El Sargento Colomera
Aunque si hay un tipo de la intrahistoria granadina que merece un estudio sociológico es el Sargento Colomera. En Granada, cuando algo va mal, hay gente que dice: “Esto no lo arregla ya ni el sargento Colomera”. Con él se recuerda a aquel miembro de la Benemérita, comandante de puesto del cuartel de Los Mascarones, en el Albaicín, que resolvía las situaciones con autoridad despótica y el poder que le confería su cargo. También se puede oír otro lema: ‘Eres más malo que el sargento Colomera’. Lo dicen aquellos que creen que aquel personaje que ‘reinó’ en el Albaicín y el Sacromonte durante los años de la posguerra se portó de manera tiránica y cruel con los vecinos de dichos barrios. En torno a la figura de este hombre se han forjado decenas de anécdotas que casi lo han convertido en un personaje de leyenda.

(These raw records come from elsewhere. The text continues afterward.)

(* ===== verification/PresenceTheorems.v ===== *)
(** What zone presence guarantees: every event is backed by the observations of a
    whole debounce, events are exactly the changes of status, and what is observed
    is what was detected. *)

From S2P Require Import Prelude Float64 Tracker Presence.

(** ** One update, key by key *)

Lemma visited_None pt inZone key :
  key ∉ visited pt inZone -> states pt !! key = None /\ tracks_in inZone key = ∅.
Proof.
  unfold visited, tracks_in. rewrite not_elem_of_union, !not_elem_of_dom. intros [-> ->]. done.
Qed.

Lemma key_step_None pt now detected : key_step pt now ∅ detected None = (None, []).
Proof. unfold key_step. by rewrite bool_decide_eq_true_2. Qed.

Lemma UpdateObserved_lookup now inZone detected zones pt key :
  states (UpdateObserved now inZone detected zones pt).1 !! key = (step_at pt now inZone detected key).1.
Proof.
  unfold UpdateObserved. cbn [fst states set_states].
  assert (forall keys, NoDup keys -> foldr (fun key m =>
    match (step_at pt now inZone detected key).1 with Some s => <[key := s]> m | None => m end) (∅ : gmap PresenceKey presenceState) keys !! key =
    if bool_decide (key ∈ keys) then (step_at pt now inZone detected key).1 else None) as Hfold.
  { induction keys as [|k keys IH]; intros Hnd; simpl; [apply lookup_empty|].
    apply NoDup_cons in Hnd as [Hk Hnd]. specialize (IH Hnd). destruct (decide (key = k)) as [->|Hne].
    - rewrite (bool_decide_eq_true_2 (k ∈ k :: keys)) by (by left).
      rewrite (bool_decide_eq_false_2 (k ∈ keys)) in IH by done.
      destruct (step_at pt now inZone detected k).1; [apply lookup_insert_eq|done].
    - replace (bool_decide (key ∈ k :: keys)) with (bool_decide (key ∈ keys))
        by (apply bool_decide_ext; rewrite elem_of_cons; naive_solver).
      destruct (step_at pt now inZone detected k).1; [by rewrite lookup_insert_ne|done]. }
  rewrite Hfold by apply NoDup_elements. case_bool_decide as Hin; [done|].
  rewrite elem_of_elements in Hin. apply visited_None in Hin as [Hs Ht].
  unfold step_at. by rewrite Hs, Ht, key_step_None.
Qed.

(** The types of the events of one key. *)
Definition events_of (key : PresenceKey) (evs : list PresenceEvent) : list PresenceEventType :=
  pe_Type <$> filter (fun e => (pe_ZoneID e, pe_Label e) = key) evs.

Lemma events_of_app key l1 l2 : events_of key (l1 ++ l2) = events_of key l1 ++ events_of key l2.
Proof. unfold events_of. by rewrite filter_app, fmap_app. Qed.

En realidad, se llamaba Antonio Bedia Martín y nació en Ogíjares en el año 1911. Murió en el mismo pueblo en 1994, cuando tenía 82 años de edad. El sobrenombre de ‘Colomera’ le viene porque estuvo destinado a ese pueblo, en donde obtuvo los galones de cabo, de ahí que también sea conocido como ‘El cabo Colomera’. Según aquellos que lo conocieron personalmente, era un hombre alto, delgado y con unos bigotes dalinianos que «parecían el manillar de una bicicleta». Después de Colomera estuvo destinado en Güéjar Sierra. Eran aquellos tiempos en los que el bigote era tan celtíbero que hasta se llegó a exigir a los miembros de la Benemérita. Precisamente, para imponer su autoridad, cuentan que un día paró a varios gitanos con mostachos en la plaza de Aliatar y le dijo:
–Mañana os quiero ver a todos con el bigote afeitado. Aquí no más bigotes que los míos.
Al ser destinado a Granada, el coronel Pelayo lo nombró comandante de puesto del Albaicín. Eran en los años del hambre y del piojo verde, tiempos de analfabetismo y de pocas posibilidades para la subsistencia.

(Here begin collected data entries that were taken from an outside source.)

Definition set_buffer (b : DoorbellBuffer) (d : doorbellSnapshots) : doorbellSnapshots :=
  mkSnapshots b (ds_pending d) (ds_active d) (ds_lastOffer d) (ds_lastMain d).

Definition doorbell_step (op : DoorbellOp) (d : doorbellSnapshots) : option doorbellSnapshots :=
  match op with
  | DoorbellStart => Some (mkSnapshots (ds_buffer d) (ds_pending d) true (ds_lastOffer d) zero_time)
  | DoorbellTick now => Some (if ds_active d then set_buffer (Expire now (ds_buffer d)) d else d)
  | DoorbellJob detected =>
      match ds_pending d with
      | Some job =>
          if ds_active d then
            Some (analyse detected job (mkSnapshots (ds_buffer d) None (ds_active d) (ds_lastOffer d) (ds_lastMain d)))
          else Some d
      | None => Some d
      end
  | DoorbellStop => Some (mkSnapshots (Clear (ds_buffer d)) None false (ds_lastOffer d) (ds_lastMain d))
  | DoorbellOffer main buf w h at_ detections => offerDoorbellFrame main buf w h at_ detections d
  | DoorbellPress at_ => Some (set_buffer (BestWithPreview at_ (ds_buffer d)).1 d)
  end.

Fixpoint doorbell_run (ops : list DoorbellOp) (d : doorbellSnapshots) : option doorbellSnapshots :=
  match ops with
  | [] => Some d
  | op :: ops => d ← doorbell_step op d; doorbell_run ops d
  end.

(** [doorbellFrame]: the chosen photo and its preview, or the live frame. *)
Definition doorbellFrame (live : option RGBA) (at_ : Z) (d : option doorbellSnapshots) : option doorbellSnapshots * (option RGBA * string) :=
  match d with
  | None => (None, (live, EmptyString))
  | Some d =>
      let '(b, (img, preview, _, _)) := BestWithPreview at_ (ds_buffer d) in
      (Some (set_buffer b d), match img with Some _ => (img, preview) | None => (live, EmptyString) end)
  end.
End producer.

(** * What the buffer guarantees *)

(** ** Bytes held *)

Definition total_held (l : list doorbellCandidate) : Z := foldr (fun f n => held f + n) 0 l.

Lemma total_held_app l k : total_held (l ++ k) = total_held l + total_held k.
Proof. unfold total_held. induction l as [|f l IH]; cbn in *; lia. Qed.

#[local] Instance total_held_perm : Proper ((≡ₚ) ==> eq) total_held.
Proof. unfold total_held. induction 1; cbn in *; lia. Qed.

Lemma held_nonneg f : 0 <= held f.
Proof. unfold held, pix_len. destruct (dc_image f); lia. Qed.

Lemma total_held_nonneg l : 0 <= total_held l.
Proof. unfold total_held. induction l as [|f l IH]; cbn; [lia|]. pose proof (held_nonneg f). lia. Qed.
Fixpoint camera_run (ops : list CameraOp) (c : Camera F) : option (Camera F) :=
  match ops with
  | [] => Some c
  | op :: ops => c ← camera_step op c; camera_run ops c
  end.
End camera.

El recuerdo del sargento Colomera tiene tantos defensores como detractores. Lo que para algunos fue una especie de héroe que consiguió mantener el orden y la seguridad ciudadana en el barrio del Albaicín, sin mayores dificultades ni refuerzos policiales que con solo su presencia, para otros fue una persona autoritaria y dictatorial acostumbrada a imponer su voluntad a base de tiránicas decisiones, algunas de las cuales eran vitoreadas por aquellos que lo defendían.
En 2010 hice una serie periodística sobre personajes populares granadinos y hablé con mucha gente que había conocido al sargento Colomera. Alfonso Gómez, un anciano que vivía en el Albaicín en una calle cercana al cuartel de la Guardia Civil, me dijo:
–Por aquellos años no había tertulia o bar en la que no se hablara de la última cacicada del sargento Colomera. En ocasiones era verdad, pero la mayoría de las veces eran cosas inventadas.
En ese mismo tono de descreído se manifestaba Manuel Anguita, un buen amigo que tiene un libro escrito sobre este personaje:
–Era más un mito al que se le colgaron muchas leyendas. Por lo que tengo entendido apenas sabía leer y tenía muchas faltas de ortografía. Lo que pasa es que en aquellos tiempos había mucho miedo y mucho analfabetismo, por lo que aquel hombre se erigió en un bastión del orden. De todas maneras, él hacía una y la gente contaba diez. Yo creo que pegaban más sus colegas, pero la fama la tenía él.
El sargento Colomera ha sido incluso antropológicamente estudiado. En su libro De Granada al Albaicín, Alberto Jiménez Núñez le dedica palabras elogiosas hacia su persona: “Se cuentan numerosas anécdotas que lo retratan como hombre cumplidor, entregado a su deber, aficionado a resolver las situaciones sobre la marcha con medidas eficaces y ejemplares”. Sin embargo, el antropólogo José Antonio González Alcantud no es tan magnánimo. En un estudio en el que habla de la Guerra Civil en el Albaicín, refiere la dureza y la violencia con la que fueron perseguidos los hermanos Quero, los maquis más populares de Granada, por el sargento Colomera al que llama “siniestro personaje” cuya omnipresencia se mantuvo en el barrio incluso en la democracia. “Era un personaje típico de aquella época de represión”, me dice González Alcantud.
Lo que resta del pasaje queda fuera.